The podcast titled "Update: CRISPR" was a long-overdue sequel to a previous story RadioLab released two summers ago. The latest show was produced and hosted by Molly Webster and Soren Wheeler, with notable guests like the New York Times science writer Carl Zimmer and University of California Santa Cruz geneticist Beth Shapiro, among others.

It would be a euphemism to say that the show was engaging. Not only is it extremely difficult to relate genetics to the vast majority of people who aren't geneticists, RadioLab managed to do it while essentially creating a movie inside my head.

They used sound effects and metaphors to describe how bacteria protect themselves from viruses by using the virus' DNA to detect it then slice it into harmless bits.

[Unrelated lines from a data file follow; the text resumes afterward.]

(** A stall alert is only logged with a window at or above the configured
    size. *)
Lemma csv_alert_needs_full (env : Csv.environ) (message : string) (window_size : Z)
    (s : Csv.state) (a b : value) (c : Z) :
  let r := Csv.process_message env json_loads message window_size s in
  In (Csv.INFO, Csv.StallDetected a b c) (logged r) ->
  Csv.SMOKER_ROLLING_WINDOW_SIZE env <= len (Csv.rolling_window (store r)).
Proof.
  intros r. subst r.
  destruct (json_loads message) as [v|] eqn:Hload.
  2:{ rewrite (csv_process_message_undecodable env json_loads _ _ _ Hload).
      intros [H|[H|[]]]; discriminate H. }
  destruct (dict_or_not v) as [[d ->]|Hnot].
  2:{ rewrite (csv_process_message_not_a_dict env json_loads _ _ _ _ Hload Hnot).
      intros [H|[H|[]]]; discriminate H. }
  destruct (is_None (field d "temperature") || is_None (field d "timestamp"))
    eqn:Hvalid.
  { rewrite (csv_process_message_invalid env json_loads _ _ _ _ Hload Hvalid).
    intros [H|[H|[H|[]]]]; discriminate H. }
  intros Hin.
  destruct (csv_accepted_window env json_loads message window_size s d Hload Hvalid)
    as [Hwin _].
  rewrite Hwin.
  apply (csv_accepted_log env json_loads message window_size s d _ Hload Hvalid) in Hin.
  destruct Hin as [H|[H|[H|[[_ H]|[H|[e H]]]]]]; try discriminate H.
  - rewrite detect_stall_outcome in H. cbn [pushed Csv.rolling_window] in H.
    destruct (Z.ltb_spec (len (append (Csv.rolling_window s) (field d "temperature")))
                (Csv.SMOKER_ROLLING_WINDOW_SIZE env)); [discriminate H|lia].
  - destruct e; discriminate H.
Qed.

Lemma csv_consume_warm_up (env : Csv.environ) (messages : list Csv.kafka_message)
    (window_size : Z) (s : Csv.state) :
  len (Csv.rolling_window s)
  + Z.of_nat (List.length
                (somes (map (fun m => csv_reading json_loads (Csv.value_of m))
                          messages)))
  < Csv.SMOKER_ROLLING_WINDOW_SIZE env ->
  forall a b c,
    ~ In (Csv.INFO, Csv.StallDetected a b c)
         (logged (Csv.consume env json_loads messages window_size s)).
Proof.
  revert s. induction messages as [|m rest IH]; intros s Hroom a b c;
    cbn [Csv.consume].
  - intros [].
  - unfold bind. cbn [Csv.logger emit fst snd app].
    assert (Hfull := csv_alert_needs_full env (Csv.value_of m) window_size s a b c).
    destruct (csv_process_message_window json_loads env (Csv.value_of m) window_size s)
      as [Ho Hw].
    cbv zeta in Hfull.
    destruct (Csv.process_message env json_loads (Csv.value_of m) window_size s)
      as [[o s1] l1].
    unfold store, outcome, logged in Ho, Hw, Hfull; cbn [fst snd] in Ho, Hw, Hfull.
    subst o. cbn [map somes] in Hroom.
    assert (Hlen : len (Csv.rolling_window s1)
                   + Z.of_nat (List.length
                                 (somes (map (fun m => csv_reading json_loads
                                                         (Csv.value_of m)) rest)))
                   < Csv.SMOKER_ROLLING_WINDOW_SIZE env).
    { rewrite Hw. destruct (csv_reading json_loads (Csv.value_of m)) as [v|].
      - cbn [List.length] in Hroom.
        assert (H := len_append_le (Csv.rolling_window s) v). lia.
      - exact Hroom. }
    specialize (IH s1 Hlen a b c).
    destruct (Csv.consume env json_loads rest window_size s1) as [[o2 s2] l2].
    unfold logged in IH |- *; cbn [snd] in IH |- *.
    intros [H|H]; [discriminate H|].
    apply in_app_or in H. destruct H as [H|H]; [|exact (IH H)].
    specialize (Hfull H). lia.
Qed.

They set the tone by infusing sounds from machines, battling worriers and ominous movie soundtracks to paint the cellular processes and relate the inevitable danger of actually using CRISPR for our own ends.

Sure, it may seem amazing to some – to design our baby’s genes or spread desirable DNA across ecosystems – but there are some obvious dark spots.

How many parents out there would refuse consent to a doctor offering to rid their baby of genes that cause genetic disorders. And genes that make people more susceptible to obesity. And, maybe genes that make our children smarter and better-behaved.

The sky seems to be the limit, but that’s exactly the problem. In this new gene-editing world, how do we define limits?

Scientists have even taken it a step further. By infusing organisms with the CRISPR system itself along with the gene they want to delete or add, they can create what they call a gene drive.

You insert a gene drive into a mosquito so that the genetic modification you incorporated spreads across populations as mosquitoes mate with each other and make more mosquitoes. This would happen quite rapidly and almost instantly.

Sure, getting rid of infectious diseases transmitted by insects is great, but how much farther can we go? And can we be certain that the genes we’re propagating into nature don’t have unintended consequences?

CRISPR is surely creating a buzz in the scientific community, but the public should be informed about the rapidly developing technology.  

If you want to understand how CRISPR works and what it can actually do, listen to RadioLabs podcast. You won’t be disappointed.